▶ **Task material**:
--------

(** * Homepage settings tab (obsidian-homepage): model and properties

    The development follows the two copies of the settings module found in
    the repository:

    - [SettingsTs]  is [src/settings.ts] (it also holds the two suggesters);
    - [Part000]     is the later copy of the same module, with the
      [openOnStartup] and [autoScroll] preferences and the headings.

    JavaScript values are embedded shallowly: a string is the list of its
    UTF-16 code units, the preferences object is a finite map from property
    names to values, an exception is the [Throw] branch of [result]. *)

From Stdlib Require Import ZArith NArith Ascii List Lia.
From stdpp Require Import base option list gmap strings.

Open Scope string_scope.
Open Scope list_scope.

(* ===================================================================== *)
(** ** JavaScript values                                                  *)
(* ===================================================================== *)

Module Js.

(** A string is its sequence of UTF-16 code units. *)
Definition jsstring := list N.

(** An ASCII literal as a JavaScript string. *)
Definition js (s : string) : jsstring :=
  map N_of_ascii (String.list_ascii_of_string s).

(** Primitive values. The only number of this program is the schema
    version, an integer. *)
Inductive value :=
| VUndef
| VNull
| VBool (b : bool)
| VNum (n : Z)
| VStr (s : jsstring).

Inductive exn :=
| TypeError (msg : string).

Inductive result (A : Type) :=
| Ok (a : A)
| Throw (e : exn).
Arguments Ok {A} a.
Arguments Throw {A} e.

Definition bind {A B} (r : result A) (k : A -> result B) : result B :=
  match r with
  | Ok a => k a
  | Throw e => Throw e
  end.

(** ToBoolean. *)
Definition truthy (v : value) : bool :=
  match v with
  | VUndef | VNull => false
  | VBool b => b
  | VNum n => negb (n =? 0)%Z
  | VStr s => match s with [] => false | _ :: _ => true end
  end.
(* ===== verification/KeySums.v ===== *)
(** * Sums by key: what a job computes

    [group_sum] lists each key of a list of pairs once, with the sum of its
    numbers: the reference a job is compared with, up to order. It does not see
    the order of the pairs, it can be taken in parts and of parts, and the parts
    of a partition of the keys can be put together: the three things a MapReduce
    job does with it. *)

From S2P Require Export Prelude.

Section KeySums.
Context {K : Type} `{!EqDecision K}.
Implicit Types (l d : list (K * Z)) (k : K).

Definition key_total k l : Z := foldr (λ kv n, (if decide (kv.1 = k) then kv.2 else 0) + n) 0 l.

Definition group_sum l : list (K * Z) := (λ k, (k, key_total k l)) <$> remove_dups l.*1.

Lemma key_total_cons k kv l : key_total k (kv :: l) = (if decide (kv.1 = k) then kv.2 else 0) + key_total k l.
Proof. done. Qed.

Lemma key_total_app k l l' : key_total k (l ++ l') = key_total k l + key_total k l'.
Proof. induction l as [|kv l IH]; simpl; [done|]. rewrite IH. lia. Qed.

#[export] Instance key_total_proper k : Proper ((≡ₚ) ==> eq) (key_total k).
Proof.
  induction 1; rewrite ?key_total_cons; [done|congruence|lia|congruence].
Qed.

Lemma key_total_absent k l : k ∉ l.*1 → key_total k l = 0.
Proof.
  induction l as [|kv l IH]; [done|]. rewrite fmap_cons, not_elem_of_cons, key_total_cons. intros [Hk Hl].
  rewrite decide_False by done. by rewrite IH.
Qed.

Lemma key_total_filter (P : K → Prop) `{!∀ k, Decision (P k)} k l :
  key_total k (filter (λ kv, P kv.1) l) = if decide (P k) then key_total k l else 0.
Proof.
  induction l as [|kv l IH]; [by destruct (decide _)|].
  rewrite filter_cons. destruct (decide (P kv.1)); rewrite ?key_total_cons, IH;
    destruct (decide (kv.1 = k)) as [<-|]; destruct (decide (P _)); done || lia.
Qed.

Lemma fst_tagged (f : K → Z) (ks : list K) : ((λ k, (k, f k)) <$> ks).*1 = ks.
Proof. rewrite <-list_fmap_compose. apply list_fmap_id. Qed.

(** A list without repeated keys is given by its keys and its sums. *)
Lemma tagged_totals d : NoDup d.*1 → d = (λ k, (k, key_total k d)) <$> d.*1.
Proof.
  induction d as [|[k n] d IH]; [done|]. rewrite fmap_cons. intros [Hk Hd]%NoDup_cons.
  rewrite fmap_cons. cbn [fst]. rewrite key_total_cons, decide_True by done.
  rewrite (key_total_absent k d Hk), Z.add_0_r. cbn [snd]. f_equal.
  rewrite IH at 1 by done. apply list_fmap_ext. intros i k' Hin%list_elem_of_lookup_2. f_equal.
  rewrite key_total_cons, decide_False; [done|]. intros <-. done.
Qed.

Lemma group_sum_unique d l :
  NoDup d.*1 → (∀ k, k ∈ d.*1 ↔ k ∈ l.*1) → (∀ k, key_total k d = key_total k l) → d ≡ₚ group_sum l.
Proof.
  intros Hd Hk Ht. rewrite (tagged_totals d Hd).
  rewrite (list_fmap_ext _ (λ k, (k, key_total k l)) d.*1) by (intros; by rewrite Ht).
  apply fmap_Permutation, NoDup_Permutation; [done|apply NoDup_remove_dups|].
  intros k. by rewrite elem_of_remove_dups.
Qed.

Lemma group_sum_keys l : (group_sum l).*1 = remove_dups l.*1.
Proof. apply fst_tagged. Qed.

Lemma elem_of_group_sum_keys k l : k ∈ (group_sum l).*1 ↔ k ∈ l.*1.
Proof. by rewrite group_sum_keys, elem_of_remove_dups. Qed.

Lemma group_sum_NoDup l : NoDup (group_sum l).*1.
Proof. rewrite group_sum_keys. apply NoDup_remove_dups. Qed.

Lemma key_total_group_sum k l : key_total k (group_sum l) = key_total k l.
Proof.
  destruct (decide (k ∈ l.*1)) as [Hk|Hk].
  2:{ rewrite !key_total_absent; [done|done|]. by rewrite elem_of_group_sum_keys. }
  assert (∀ ks, NoDup ks → k ∈ ks → key_total k ((λ k, (k, key_total k l)) <$> ks) = key_total k l) as H.
  { induction ks as [|k' ks IH]; [by intros _ ?%elem_of_nil|]. intros [Hn Hks]%NoDup_cons [->|Hin]%elem_of_cons.
    - rewrite fmap_cons, key_total_cons, decide_True by done. rewrite (key_total_absent k' (_ <$> _))
        by (by rewrite (fst_tagged (λ k, key_total k l))).
      simpl. lia.
    - rewrite fmap_cons, key_total_cons, decide_False by (simpl; set_solver). by apply IH. }
  apply H; [apply NoDup_remove_dups|by apply elem_of_remove_dups].
Qed.

(** The order of the pairs does not matter. *)
#[export] Instance group_sum_proper : Proper ((≡ₚ) ==> (≡ₚ)) group_sum.
Proof.
  intros l l' Hl. apply group_sum_unique; [apply group_sum_NoDup| |].
  - intros k. by rewrite elem_of_group_sum_keys, Hl.
  - intros k. by rewrite key_total_group_sum, Hl.
Qed.

(** Parts may be summed beforehand. *)
Lemma group_sum_bind {A} (f : A → list (K * Z)) (xs : list A) :
  group_sum (xs ≫= λ x, group_sum (f x)) ≡ₚ group_sum (xs ≫= f).
Proof.
  apply group_sum_unique; [apply group_sum_NoDup| |].
  - intros k. rewrite elem_of_group_sum_keys. induction xs as [|x xs IH]; [done|].
    by rewrite !bind_cons, !fmap_app, !elem_of_app, IH, elem_of_group_sum_keys.
  - intros k. rewrite key_total_group_sum. induction xs as [|x xs IH]; [done|].
    by rewrite !bind_cons, !key_total_app, IH, key_total_group_sum.
Qed.

Lemma group_sum_filter (P : K → Prop) `{!∀ k, Decision (P k)} l :
  filter (λ kv, P kv.1) (group_sum l) ≡ₚ group_sum (filter (λ kv, P kv.1) l).
Proof.
  assert (∀ d k, k ∈ (filter (λ kv, P kv.1) d).*1 ↔ P k ∧ k ∈ d.*1) as Hin.
  { intros d k. rewrite !list_elem_of_fmap. setoid_rewrite list_elem_of_filter. naive_solver. }
  apply group_sum_unique.
  - assert (∀ d, NoDup d.*1 → NoDup (filter (λ kv, P kv.1) d).*1) as Hnd; [|apply Hnd, group_sum_NoDup].
    induction d as [|kv d IH]; [done|]. rewrite fmap_cons. intros [Hk Hd]%NoDup_cons.
    rewrite filter_cons. destruct (decide _); [|by apply IH]. rewrite fmap_cons. apply NoDup_cons.
    split; [|by apply IH]. rewrite Hin. by intros [_ ?].
  - intros k. rewrite !Hin. by rewrite elem_of_group_sum_keys.
  - intros k. rewrite !key_total_filter, key_total_group_sum. done.
Qed.

(** The sums of the [n] classes of the keys together are the sums. *)
Lemma group_sum_partition (f : K → Z) n l :
  (∀ k, k ∈ l.*1 → 0 ≤ f k < Z.of_nat n) →
  (Z.of_nat <$> seq 0 n) ≫= (λ j, group_sum (filter (λ kv, f kv.1 = j) l)) ≡ₚ group_sum l.
Proof.
  intros Hf. etrans; [|apply (partition_perm (λ kv : K * Z, Some (f kv.1)) (group_sum l) n)].
  - induction (Z.of_nat <$> seq 0 n) as [|j js IH]; [done|]. rewrite !bind_cons, IH.
    apply Permutation_app; [|done]. etrans; [symmetry; exact (group_sum_filter (λ k, f k = j) l)|].
    erewrite filter_agree; [done|]. intros kv _. naive_solver.
  - apply Forall_forall. intros kv Hkv. eexists. split; [done|]. apply Hf.
    apply elem_of_group_sum_keys. by apply list_elem_of_fmap_2.
Qed.
End KeySums.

--------

Beginning at the line above that contains "intros l l'", return each line exactly through the line that contains "apply Permutation_app; [|done].", and no others.

▶ **Answer box**:
  intros l l' Hl. apply group_sum_unique; [apply group_sum_NoDup| |].
  - intros k. by rewrite elem_of_group_sum_keys, Hl.
  - intros k. by rewrite key_total_group_sum, Hl.
Qed.

(** Parts may be summed beforehand. *)
Lemma group_sum_bind {A} (f : A → list (K * Z)) (xs : list A) :
  group_sum (xs ≫= λ x, group_sum (f x)) ≡ₚ group_sum (xs ≫= f).
Proof.
  apply group_sum_unique; [apply group_sum_NoDup| |].
  - intros k. rewrite elem_of_group_sum_keys. induction xs as [|x xs IH]; [done|].
    by rewrite !bind_cons, !fmap_app, !elem_of_app, IH, elem_of_group_sum_keys.
  - intros k. rewrite key_total_group_sum. induction xs as [|x xs IH]; [done|].
    by rewrite !bind_cons, !key_total_app, IH, key_total_group_sum.
Qed.

Lemma group_sum_filter (P : K → Prop) `{!∀ k, Decision (P k)} l :
  filter (λ kv, P kv.1) (group_sum l) ≡ₚ group_sum (filter (λ kv, P kv.1) l).
Proof.
  assert (∀ d k, k ∈ (filter (λ kv, P kv.1) d).*1 ↔ P k ∧ k ∈ d.*1) as Hin.
  { intros d k. rewrite !list_elem_of_fmap. setoid_rewrite list_elem_of_filter. naive_solver. }
  apply group_sum_unique.
  - assert (∀ d, NoDup d.*1 → NoDup (filter (λ kv, P kv.1) d).*1) as Hnd; [|apply Hnd, group_sum_NoDup].
    induction d as [|kv d IH]; [done|]. rewrite fmap_cons. intros [Hk Hd]%NoDup_cons.
    rewrite filter_cons. destruct (decide _); [|by apply IH]. rewrite fmap_cons. apply NoDup_cons.
    split; [|by apply IH]. rewrite Hin. by intros [_ ?].
  - intros k. rewrite !Hin. by rewrite elem_of_group_sum_keys.
  - intros k. rewrite !key_total_filter, key_total_group_sum. done.
Qed.

(** The sums of the [n] classes of the keys together are the sums. *)
Lemma group_sum_partition (f : K → Z) n l :
  (∀ k, k ∈ l.*1 → 0 ≤ f k < Z.of_nat n) →
  (Z.of_nat <$> seq 0 n) ≫= (λ j, group_sum (filter (λ kv, f kv.1 = j) l)) ≡ₚ group_sum l.
Proof.
  intros Hf. etrans; [|apply (partition_perm (λ kv : K * Z, Some (f kv.1)) (group_sum l) n)].
  - induction (Z.of_nat <$> seq 0 n) as [|j js IH]; [done|]. rewrite !bind_cons, IH.
    apply Permutation_app; [|done]. etrans; [symmetry; exact (group_sum_filter (λ k, f k = j) l)|].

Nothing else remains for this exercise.